The expected response is a copy of every line in the entries below that includes the word "ODict".

- Stored dataset items -
- - -
(** [for refund in refund_data or []]: the elements of an iterable; those of a text or of a
    mapping are texts. *)
Definition elements (value : obj) : result (list obj) :=
  match value with
  | OList l => Ok l
  | OStr s => Ok (map (λ c, OStr [c]) s)
  | ODict fields => Ok (map (λ kv, OStr kv.1) fields)
  | _ => if truth value then Raise (TypeError "object is not iterable") else Ok []
  end.
(** The amount refunded of the charge, and the status of its refunds. *)
Definition charge_refund (charge : obj) : result (Z * option string) :=
  match charge with
  | ODict fields =>
      let total := default 0 (exact_int (field "amount_refunded" fields)) in
      if 0 <? total then
        try! refunds := elements (field_of "data" (field "refunds" fields)) in
        let statuses := omap (λ refund, match refund with
                                        | ODict r => Some (text_of (field "status" r)) | _ => None end) refunds in
        let succeeded := negb (len statuses =? 0) && forallb (λ s, (s =? "succeeded")%string) statuses in
        Ok (total, Some (if succeeded then "succeeded" else "pending"))
      else Ok (total, None)
  | _ => Ok (0, None)
  end.
(** [except (KeyError, TypeError, ValueError)] *)
Definition is_shape_error (e : exn) : bool :=
  match e with KeyError _ | TypeError _ => true | _ => is_ValueError e end.
Definition incomplete : exn := PaymentProviderError "canonical checkout is incomplete".
(** [session[key]] *)
Definition item_of (key : string) (session : list (ustr * obj)) : result obj := need (KeyError key) (get_key key session).
(** C39: the receipt that the delivery handler builds for a stored proof passes the bundler's
    validation if the times of the proof are whole seconds and the bundler's other demands are met
    by what is stored: canonical references, a block height below 10^18 and a block hash of 64 hexadecimal digits, no at sign
    in the service version, the policy or the method, times that Python can represent, a proof that
    is read as the detached proof of the digest, and at most 65536 bytes of receipt.  Then the
    proof is bundled, and reading the archive back gives the five files, with the proof, the
    receipt and their checksums.  (The store also accepts a block hash with blanks among its
    digits; such a proof is not bundled: Findings.blank_hash_is_not_bundled.) *)
Theorem whole_second_proof_is_bundled apply_op deserialize value r parsed :
  let proof := ReceiptInput.proof value in
  ready value → build_receipt value = Ok r → blen r <= 65536 →
  deserialize_exact_proof apply_op deserialize (StoredProof.target_digest proof) (StoredProof.proof_bytes proof)
    (Some (StoredProof.proof_sha256 proof)) = Ok parsed →
  whole_times proof = true →
  ∃ bundle, DeterministicProofBundler.build apply_op deserialize proof r (context_of value) = Ok bundle ∧
    read_zip bundle = Some (map (λ f, (encode f.1, f.2))
      (bundle_files (bool_decide (StoredProof.proof_state proof = PROOF_CALENDAR_PENDING)) (StoredProof.proof_bytes proof) r)).
Proof.
  cbv zeta. intros fine built small detached Hw. unfold context_of. erewrite build_built by eassumption.
  set (proof := ReceiptInput.proof value) in *.
  unfold whole_times in Hw. apply andb_prop in Hw as [Hs Hv]. unfold verdict. fold proof. rewrite Hs. cbn [negb raise_when result_bind].
  assert (match StoredProof.verification proof with
          | Some v => raise_when (negb (whole_verification v)) (ValueError "receipt_verification_metadata_mismatch")
          | None => Ok tt end = Ok tt) as ->.
  { destruct (StoredProof.verification proof); [by rewrite Hv|done]. }
  cbn [result_bind]. destruct (receipt_get value) as (_ & _ & _ & _ & _ & _ & -> & _). fold proof. rewrite is_text_eq.
  assert ((ProofState_value (StoredProof.proof_state proof) =? "calendar_pending")%string =
          bool_decide (StoredProof.proof_state proof = PROOF_CALENDAR_PENDING)) as -> by (by destruct (StoredProof.proof_state proof)).
  destruct (write_bundle value fine r small (bool_decide (StoredProof.proof_state proof = PROOF_CALENDAR_PENDING)))
    as (bundle & Hw & Hb & Hr).
  exists bundle. cbv zeta. fold proof in Hw, Hr. rewrite Hw. cbn [result_bind].
  by rewrite (proj2 (Z.ltb_ge _ _)) by lia.
Qed.

(** C40: a stored proof that meets the same demands but has a fraction of a second in one of its times
    is refused with the receipt that the delivery handler builds: build_receipt shows whole seconds,
    and the bundler compares them with the stored times.  (The download route builds its own
    receipt, which shows microseconds; with that one a pending proof is bundled:
    Findings.download_shows_microseconds.) *)
Theorem subsecond_proof_is_refused apply_op deserialize value r parsed :
  let proof := ReceiptInput.proof value in
  ready value → build_receipt value = Ok r → blen r <= 65536 →
  deserialize_exact_proof apply_op deserialize (StoredProof.target_digest proof) (StoredProof.proof_bytes proof)
    (Some (StoredProof.proof_sha256 proof)) = Ok parsed →
  whole_times proof = false →
  DeterministicProofBundler.build apply_op deserialize proof r (context_of value) =
    Raise (ValueError (if whole (dt_us (StoredProof.calendar_submitted_at proof))
                       then "receipt_verification_metadata_mismatch" else "receipt_calendar_time_mismatch")).
Proof.
  cbv zeta. intros fine built small detached Hw. unfold context_of. erewrite build_built by eassumption.
  set (proof := ReceiptInput.proof value) in *.
  unfold whole_times in Hw. unfold verdict. fold proof. destruct (whole _); [|done].
  destruct (StoredProof.verification proof); [|done]. cbn [andb] in Hw. by rewrite Hw.
Qed.

(** *** Instances *)

Definition sample_digest : ManifestDigest.t := ManifestDigest.mk (repeat x41 32).
Definition sample_deserialize (_ : bytes) : option DetachedTimestampFile.t :=
  Some (DetachedTimestampFile.mk OpSHA256 (mk_timestamp (repeat x41 32) [] [])).
Definition sample_verification : BitcoinVerification.t := {|
  BitcoinVerification.verified := true; BitcoinVerification.method := "bitcoin-core-rpc";
  BitcoinVerification.verified_at := Some (utc 1709210096000000); BitcoinVerification.block_height := Some 832500;
  BitcoinVerification.block_hash := Some (bytes_hex (repeat x41 32)); BitcoinVerification.block_time := Some (utc 1709200000000000);
  BitcoinVerification.confirmation_policy := Some "one confirmation"; BitcoinVerification.confirmations := Some 1 |}.
Definition sample_input (submitted : Z) (verification : option BitcoinVerification.t) : ReceiptInput.t :=
  ReceiptInput.mk {|
    StoredProof.order_reference := "ts_01HQVZ5Q3M8X9Y7W6V5T4S3R2P"; StoredProof.version := 1;
    StoredProof.target_digest := sample_digest; StoredProof.proof_bytes := [x01]; StoredProof.proof_sha256 := sha256 [x01];
    StoredProof.proof_state := match verification with Some _ => PROOF_BITCOIN_VERIFIED | None => PROOF_CALENDAR_PENDING end;
    StoredProof.calendar_submitted_at := utc submitted; StoredProof.verification := verification |} "COA-2024/17" "1.0.0".
Definition sample_receipt (value : ReceiptInput.t) : bytes := match build_receipt value with Ok r => r | Raise _ => [] end.
Lemma sample_ready submitted verification : representable submitted = true →
  verification = None ∨ verification = Some sample_verification → ready (sample_input submitted verification).
Proof.
  intros Hs Hv. split; try done.
  - destruct Hv as [-> | ->]; by vm_compute.
  - intros v Ev. destruct Hv as [-> | ->]; [done|]. injection Ev as <-.
    split_and!; intros; simplify_eq/=; unfold printable; (lia || by vm_compute).
Qed.

Lemma whole_second_proof_is_bundled_witness :
  let value := sample_input 1709210000000000 (Some sample_verification) in
  ∃ bundle, DeterministicProofBundler.build (λ _ m, Ok m) sample_deserialize (ReceiptInput.proof value) (sample_receipt value)
    (context_of value) = Ok bundle ∧
  read_zip bundle = Some (map (λ f, (encode f.1, f.2)) (bundle_files false [x01] (sample_receipt value))).
Proof.
  apply (whole_second_proof_is_bundled (λ _ m, Ok m) sample_deserialize
    (sample_input 1709210000000000 (Some sample_verification)) (sample_receipt (sample_input 1709210000000000 (Some sample_verification)))
    (ParsedProof.mk (DetachedTimestampFile.mk OpSHA256 (mk_timestamp (repeat x41 32) [] [])) (mk_counts 1 0 0 0))).
  - apply sample_ready; [reflexivity|by right].
  - vm_compute. reflexivity.
  - vm_compute. congruence.
  - vm_compute. reflexivity.
  - vm_compute. reflexivity.
Defined.
Lemma subsecond_proof_is_refused_witness :
  let value := sample_input 1709210000000001 None in
  DeterministicProofBundler.build (λ _ m, Ok m) sample_deserialize (ReceiptInput.proof value) (sample_receipt value)
    (context_of value) = Raise (ValueError "receipt_calendar_time_mismatch").
Proof.
  apply (subsecond_proof_is_refused (λ _ m, Ok m) sample_deserialize
    (sample_input 1709210000000001 None) (sample_receipt (sample_input 1709210000000001 None))
    (ParsedProof.mk (DetachedTimestampFile.mk OpSHA256 (mk_timestamp (repeat x41 32) [] [])) (mk_counts 1 0 0 0))).
  - apply sample_ready; [reflexivity|by left].
  - vm_compute. reflexivity.
  - vm_compute. congruence.
  - vm_compute. reflexivity.
  - vm_compute. reflexivity.
Defined.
- - -
- EXERCISE SOLUTION -
  | ODict fields => Ok (map (λ kv, OStr kv.1) fields)
  | ODict fields =>
                                        | ODict r => Some (text_of (field "status" r)) | _ => None end) refunds in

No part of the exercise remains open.